Sin embargo, Bécquer fue un escritor en plena consonancia con su tiempo. La mayor parte de su obra la difundió en publicaciones de primera categoría y de amplia circulación. El carácter periodístico de su producción en prosa es una prueba de su sintonía con los gustos del público. Y en cuanto a su poesía, había sido difundida en parte en la prensa, y sólo los azares de la política impidieron su publicación en forma de libro. No está de más recordar que su mecenas era nada menos que Luis González Bravo, ministro y primer ministro en varias ocasiones. Esto nos indica que las Rimas sintonizaban con la mentalidad y los gustos de los sectores dominantes. Por otro lado, la marginación de Bécquer fue temporal, y no mayor ni peor que la usual entre los jóvenes escritores de su promoción (Valera, Alarcón...), que, procedentes de provincias, pasaban en la capital una fase de bohemia hasta que encontraban una colocación al amparo del poder. Así lo hizo Bécquer, protegido por González Bravo, con quien le unió no sólo amistad, sino también una sólida afinidad política e ideológica, que el escritor expresaría en multitud de artículos en la prensa del partido moderado, artículos de los que hoy apenas tenemos noticia1. Al mismo tiempo ejerció el cargo, eminentemente político, de censor de novelas, gozando de uno de los sueldos más altos de la Administración.

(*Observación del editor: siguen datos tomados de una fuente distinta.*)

Lemma combined_capped (category : string) (weight s e u : Z) :
  categories !! category = Some weight →
  0 ≤ s ≤ u → u ≤ 100 → 0 ≤ e ≤ 100 →
  ∃ v, combined_score s e weight = Ok v
       ∧ 0 ≤ v ≤ combined_value weight u 100.
Proof.
  intros Hc Hs Hu He.
  destruct (combined_score_bounds category weight s e Hc) as (v & Hv & Hb);
    [lia | lia |].
  exists v. split; [done|]. split; [lia|].
  pose proof (CombinerMore.combined_value_monotone category weight s u e 100 Hc)
    as Hmono.
  unfold combined_value in Hmono at 1. rewrite Hv in Hmono. apply Hmono; lia.
Qed.

(** With static scores between 0 and [bound] of the maximum of their
    category and external scores from 0 to 100, the combiner returns six
    values, each capped by the value at [bound] and 100. *)
Lemma combine_metrics_capped (static ai : gmap string Z) (bound : Z → Z) :
  (∀ category weight,
     categories !! category = Some weight →
     ∃ s, static !! category = Some s ∧ 0 ≤ s ≤ bound weight
          ∧ bound weight ≤ 100) →
  scores_in_range ai →
  ∃ n m c f r b,
    _combine_metrics static ai = Ok (six n m c f r b)
    ∧ 0 ≤ n ≤ combined_value 10 (bound 10) 100
    ∧ 0 ≤ m ≤ combined_value 20 (bound 20) 100
    ∧ 0 ≤ c ≤ combined_value 20 (bound 20) 100
    ∧ 0 ≤ f ≤ combined_value 15 (bound 15) 100
    ∧ 0 ≤ r ≤ combined_value 15 (bound 15) 100
    ∧ 0 ≤ b ≤ combined_value 20 (bound 20) 100.
Proof.
  intros Hstatic Hai.
  assert (Hv : ∀ category weight,
             categories !! category = Some weight →
             ∃ v, combined_score (get static category 0)
                                 (get ai category 0) weight = Ok v
                  ∧ 0 ≤ v ≤ combined_value weight (bound weight) 100).
  { intros category weight Hc.
    destruct (Hstatic _ _ Hc) as (s & Hs & Hb & Hu).
    unfold get at 1. rewrite Hs. simpl.
    apply (combined_capped category); [done | done | done |].
    by apply get_in_range. }
  destruct (Hv "naming" 10 eq_refl) as (v1 & E1 & B1).
  destruct (Hv "modularity" 20 eq_refl) as (v2 & E2 & B2).
  destruct (Hv "comments" 20 eq_refl) as (v3 & E3 & B3).
  destruct (Hv "formatting" 15 eq_refl) as (v4 & E4 & B4).
  destruct (Hv "reusability" 15 eq_refl) as (v5 & E5 & B5).
  destruct (Hv "best_practices" 20 eq_refl) as (v6 & E6 & B6).
  exists v1, v2, v3, v4, v5, v6. split; [|done].
  unfold _combine_metrics, categories_items. cbn [dict_comprehension].
  rewrite E1, E2, E3, E4, E5, E6. reflexivity.
Qed.

Lemma parsed_static_in_range (code : string) (tree : ast) :
  ∀ category weight,
    categories !! category = Some weight →
    ∃ s, (list_to_map
            [("naming", _check_naming_conventions tree);
             ("modularity", _check_modularity tree);
             ("comments", 20);
             ("formatting", _check_formatting code);
             ("reusability", _check_reusability tree);
             ("best_practices", _check_best_practices tree)]
          : gmap string Z) !! category = Some s
         ∧ 0 ≤ s ≤ weight ∧ weight ≤ 100.
Proof.
  intros category weight Hc.
  pose proof (naming_bounds tree). pose proof (modularity_bounds tree).
  pose proof (formatting_bounds code). pose proof (reusability_bounds tree).
  pose proof (best_practices_bounds tree).
  destruct (categories_cases _ _ Hc)
    as [[-> ->]|[[-> ->]|[[-> ->]|[[-> ->]|[[-> ->]|[-> ->]]]]]];
    [ exists (_check_naming_conventions tree)
    | exists (_check_modularity tree)
    | exists 20
    | exists (_check_formatting code)
    | exists (_check_reusability tree)
    | exists (_check_best_practices tree) ];
    (split; [reflexivity | lia]).
Qed.

Lemma all_zero_in_range :
  ∀ category weight,
    categories !! category = Some weight →
    ∃ s, all_zero !! category = Some s ∧ 0 ≤ s ≤ 0 ∧ 0 ≤ 100.
Proof.
  intros category weight Hcat. exists 0.
  destruct (categories_cases _ _ Hcat)
    as [[-> ->]|[[-> ->]|[[-> ->]|[[-> ->]|[[-> ->]|[-> ->]]]]]];
    (split; [reflexivity | lia]).
Qed.

Lemma blend_caps :
  combined_value 10 10 100 = 4 ∧ combined_value 15 15 100 = 6
  ∧ combined_value 20 20 100 = 9.
Proof. vm_compute. auto. Qed.

Lemma external_caps :
  combined_value 10 0 100 = 3 ∧ combined_value 15 0 100 = 4
  ∧ combined_value 20 0 100 = 6.
Proof. vm_compute. auto. Qed.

Esta homología entre Bécquer y la sociedad de su tiempo tiene, claro está, repercusiones en su producción literaria y, más concretamente, en las leyendas, que es lo que ahora nos interesa. Ante todo, hay que insistir en su carácter periodístico. Con excepción de la primera, El caudillo de las manos rojas, cuyo exotismo y lenguaje poético la distinguen claramente de las demás, se trata de relatos pensados para satisfacer los gustos del receptor. No parece casual que Bécquer abandonara la temática y el estilo renovadores de Caudillo para adaptarse a las convenciones del género establecidas por Zorrilla y sus imitadores: ubicación medieval y española, recurso a la tradición popular, temática sobrenatural cristiana... Con ello las leyendas becquerianas entran de lleno en un ámbito familiar para el lector, o sea el lector de la prensa moderada, de ideología católica y tradicional.
Para acercarse más al receptor, en varias leyendas Bécquer coloca una introducción destinada a preparar el ánimo del lector para que acepte entrar en el mundo de lo fantástico2. Tales introducciones son especialmente necesarias en las que se publicaron en El Contemporáneo, donde aparecían en un rincón, después de las informaciones políticas y económicas. De esta forma, Bécquer quena hacer menos brusco el salto del ámbito de lo prosaico al de lo fantástico. Otro elemento literario influido por el factor periodístico se manifiesta en el hecho de que Bécquer trata de adecuar la ubicación temporal del relato a la fecha en que se publica: El monte de las ánimas apareció unos días después del Día de Difuntos; Maese Pérez, el organista, poco después de Navidad; El Miserere y La rosa de pasión, en Jueves Santo.